Every birthday candle that ever got blown out,
is one more year of someone trying to figure it all out.

(Nada Surf – Looking Through)

Im zwanzigsten Jahr der Bandgeschichte, veröffentlichen Nada Surf demnächst das mittlerweile siebte Studioalbum (wir zählen hier ‚If I Had A Hi-Fi‚ mit). Die berechtigte Frage, die sich hier stellt: Abnutzungserscheinungen? Doch wo sich die meisten Bands irgendwann im Laufe der Jahre ins Abseits spielen oder per ‚Best Of Up To Now‘-Verramschung der eigenen Einfallslosigkeit ein Denkmal in Form eines Gehaltschecks setzen, veröffentlichte das New Yorker Trio 2010 ein Cover-Album, um sich teilweise auf der Spielwiese fremder Songs auszutoben und teilweise einfach die eigene Ehrerbietung gegenüber Songs, Bands und Künstler auszudrücken – eine gelungene Momentaufnahme im langjährigen Schaffen der Band. OK, sicher, als bekennender Fan schaut man sich auch ein schlechtes Spiel seiner Lieblingsmannschaft an und findet immer noch etwas Gutes daran, aber irgendwo zwischen ‚Let Go‚ (2002), dem Überalbum ‚The Weight is a Gift‚ (2005) und ‚Lucky‚ (2008) ist vielleicht etwas die Objektivität im Bezug auf Nada Surf verloren gegangen…wir zitieren hierzu unsere Kritik (hier komplett zu lesen) zu ‚If I Had A Hi-Fi‘: „Letztlich reiht sich ‚If I Had A Hi-Fi‘ gut in die Diskographie der Band ein, die noch kein schlechtes Album gemacht hat„. Doch wie steht es da um ‚The Stars Are Indifferent To Astronomy‚?

Clear Eye Clouded Mind‚ dient als Opener der Platte und könnte den ein oder anderen Hörer auf dem falschen Fuß erwischen, legt der Song doch los wie die Feuerwehr.
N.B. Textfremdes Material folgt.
(* ===== verification/LoadControl.v ===== *)
(** * LoadControl: the elastic relay limits ([relay/load.go])

    The controller lowers the voice soft limits at once under pressure and
    raises them slowly after thirty clean samples.  Ratios are [float64]
    values of [Float64]; durations are nanoseconds. *)

From S2P Require Import Prelude Float64.
From stdpp Require Import base list.
From Stdlib Require Import ZArith Lia.
#[local] Open Scope Z_scope.

Module LoadControl.

Definition LoadTickInterval : Z := Second.
Definition LoadRecoveryTicks : Z := 30.

Record HardLimits := mkHard { h_Global : Z; h_Session : Z }.
Record SoftLimits := mkSoft { s_Global : Z; s_Session : Z; s_StatsInterval : Z }.

Record LoadInput := mkInput {
  QueueUtilization : Z;     (* float64 *)
  RelayDropRatio : Z;       (* float64 *)
  UDPDropRatio : Z;         (* float64 *)
  UDPGlobalDropRatio : Z;   (* float64 *)
  UDPSourceDropRatio : Z;   (* float64 *)
  UDPSessionDropRatio : Z;  (* float64 *)
  RelayP95Latency : Z;
  StatePublicationLag : Z
}.

Definition zero_input : LoadInput := mkInput 0 0 0 0 0 0 0 0.

(** [updates] records the calls of the installed [onUpdate] callback. *)
Record LoadController := mkController {
  hard : HardLimits;
  current : SoftLimits;
  overloaded : bool;
  recoveryTicks : Z;
  cleanTicks : Z;
  lastInput : LoadInput;
  onUpdate : bool;
  updates : list SoftLimits
}.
Drummer Daniel Lorca schlägt auf sein Schlagzeug ein, treibt die Band voran, während Sänger und Gitarrist Matthew Caws sein Instrument bearbeitet, um im Refrain, für die Band typisch, die Strukturen aufzubrechen und für einen dieser einzigartigen Nada Surf-Momente zu sorgen: „The Stars Are Indifferent To Astronomy“ – und alles ist jetzt schon gut, alle Bedenken weggewischt – das sind Nada Surf und sie stehen im Saft!
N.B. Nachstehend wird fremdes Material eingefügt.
(* ===== verification/RelayQueue.v ===== *)
(** * RelayQueue: the bounded eight-shard media queue ([relay/queue.go])

    A queue is its eight shards and the process-wide counters.  Admission and
    removal hold the admission lock and the shard lock together, so each is one
    state transformer; [sh_ready] is the one-slot wake-up channel.  A worker
    that finds its shard empty waits outside the locks: [wstep] gives the
    interleavings of one shard's worker with producers and [Close]. *)

From S2P Require Import Prelude Float64.
From stdpp Require Import base list relations.
From Stdlib Require Import ZArith Lia.
#[local] Open Scope Z_scope.

Module RelayQueue.

Definition ShardCount : nat := 8.
Definition MaxQueueItems : Z := 4096.
Definition MaxQueueBytes : Z := Z.shiftl 16 20.
Definition MaxShardItems : Z := MaxQueueItems / Z.of_nat ShardCount.
Definition MaxShardBytes : Z := MaxQueueBytes / Z.of_nat ShardCount.

(** [relay.Source]: the authority tuple captured at admission. *)
Record Source := mkSource {
  UserID : Z; SessionID_ : SessionID; ChannelID : Z; ControlConnectionID : SessionID;
  ConnectionGeneration : Z; VoiceAuthorityGeneration : Z
}.

#[export] Instance Source_eq_dec : EqDecision Source.
Proof. solve_decision. Defined.

Record Frame := mkQFrame {
  fr_Source : Source; fr_ChannelType : Z; fr_ChannelSeq : Z; fr_TransportSeq : Z; fr_Payload : bytes
}.

Record queueShard := mkShard {
  sh_items : Z; sh_bytes : Z; sh_queue : list Frame; sh_ready : bool; sh_closed : bool
}.

Record Queue := mkQueue {
  q_shards : list queueShard; q_items : Z; q_bytes : Z; q_closed : bool
}.

Record QueueStats := mkStats {
  qs_Items : Z; qs_Bytes : Z; qs_ItemCapacity : Z; qs_ByteCapacity : Z; qs_Utilization : Z;
  qs_ShardItems : list Z; qs_ShardBytes : list Z; qs_ShardUtilization : list Z
}.

Definition NewQueue : Queue := mkQueue (replicate ShardCount (mkShard 0 0 [] false false)) 0 0 false.

(** [len(frame.Payload)]. *)
Definition size_of (f : Frame) : Z := Z.of_nat (length (fr_Payload f)).

(** Arithmetic on [uint64] wraps. *)
Definition ShardFor (userID channelType : Z) : nat :=
  let value := Z.lxor (u64_of_i64 userID) (u64 (channelType * 0x9e3779b97f4a7c15)) in
  let value := Z.lxor value (Z.shiftr value 30) in
  let value := u64 (value * 0xbf58476d1ce4e5b9) in
  let value := Z.lxor value (Z.shiftr value 27) in
  let value := u64 (value * 0x94d049bb133111eb) in
  let value := Z.lxor value (Z.shiftr value 31) in
  Z.to_nat (value mod Z.of_nat ShardCount).

(** The copy owned by the queue has the same fields and bytes. *)
Definition cloneFrame (f : Frame) : Frame :=
  mkQFrame (fr_Source f) (fr_ChannelType f) (fr_ChannelSeq f) (fr_TransportSeq f) (fr_Payload f).

(** Fill the one-slot channel if it is empty. *)
Definition signalLocked (s : queueShard) : queueShard :=
  mkShard (sh_items s) (sh_bytes s) (sh_queue s) true (sh_closed s).

(** [shard] is a Go [int]; a negative or large index is rejected. *)
Definition Enqueue (q : Queue) (shard : Z) (frame : Frame) : bool * Queue :=
  if (shard <? 0) || (Z.of_nat ShardCount <=? shard) || (UserID (fr_Source frame) <=? 0)
     || (size_of frame =? 0) then (false, q)
  else if (MaxShardBytes <? size_of frame) || (MaxQueueBytes <? size_of frame) then (false, q)
  else
    let owned := cloneFrame frame in
    if q_closed q || (MaxQueueItems <=? q_items q) || (MaxQueueBytes <? q_bytes q + size_of owned)
    then (false, q)
    else match q_shards q !! Z.to_nat shard with
         | None => (false, q)
         | Some item =>
             if sh_closed item || (MaxShardItems <=? sh_items item)
                || (MaxShardBytes <? sh_bytes item + size_of owned)
             then (false, q)
             else
               let item := signalLocked (mkShard (sh_items item + 1) (sh_bytes item + size_of owned)
                                           (sh_queue item ++ [owned]) (sh_ready item) (sh_closed item)) in
               (true, mkQueue (<[Z.to_nat shard := item]> (q_shards q)) (q_items q + 1)
                        (q_bytes q + size_of owned) (q_closed q))
         end.

(** One pass of [Pop]'s loop up to its [select]. *)
Inductive PopResult := PopFrame (f : Frame) | PopDone | PopWait.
Überhaupt (apropos Saft) ist das Älterwerden das Thema der Platte und scheint immer wieder durch: mal reflektiert man sein eigenes Verhalten, mal schaut man zurück auf vergangene Träume (‚Teenage Dreams‚), vergleicht seine damaligen Vorstellungen mit der jetzigen Situation (‚When I Was Young‚) oder nähert sich unverhofft der bevorstehenden Zukunft: „…and I cannot believe the future’s happening to me.“ Dabei zeigt man sich druckvoller denn je, offener bzw. besser im Einfangen der Live-Atmosphäre der Band, die, laut eigenen Aussagen, ihre Songs auf der Bühne immer etwas schneller und härter gespielt habe.

Nicht so auf ‚The Stars Are Indifferent To Astronomy‘ – hier spielt die Band auf den Punkt, holte sich sogar mit Doug Gillard einen zweiten Gitarristen ins Studio bzw. schuf auch mal wieder ein Album mit Tempo, nachdem man sich auf ‚Lucky‘ fröhlich-traurig in melancholischer Langsamkeit erging. Dafür holte man sich neben dem zweiten Gitarristen auch noch mit Chris Shaw den Produzenten des ‚The Weight Is A Gift‘-Hits ‚Always Love‚ ins Studio. Und an diesen erinnert das Prunkstück des Albums, der Song ‚When I Was Young‚, dann auch: Ruhiger Beginn, Caws sehnsüchtige Lyrics über leise gespielter Akustik-Gitarre, um nach eineinhalb atmosphärischen Minuten sich zu einem mitreißenden Hit zusammen zu brauen und nach einem Break zur Mitsing-Hymne zu mutieren: „When I was young I didn’t know if I was better of at sleep or up, that I’ve grown up I wonder what was that world I was dreaming of…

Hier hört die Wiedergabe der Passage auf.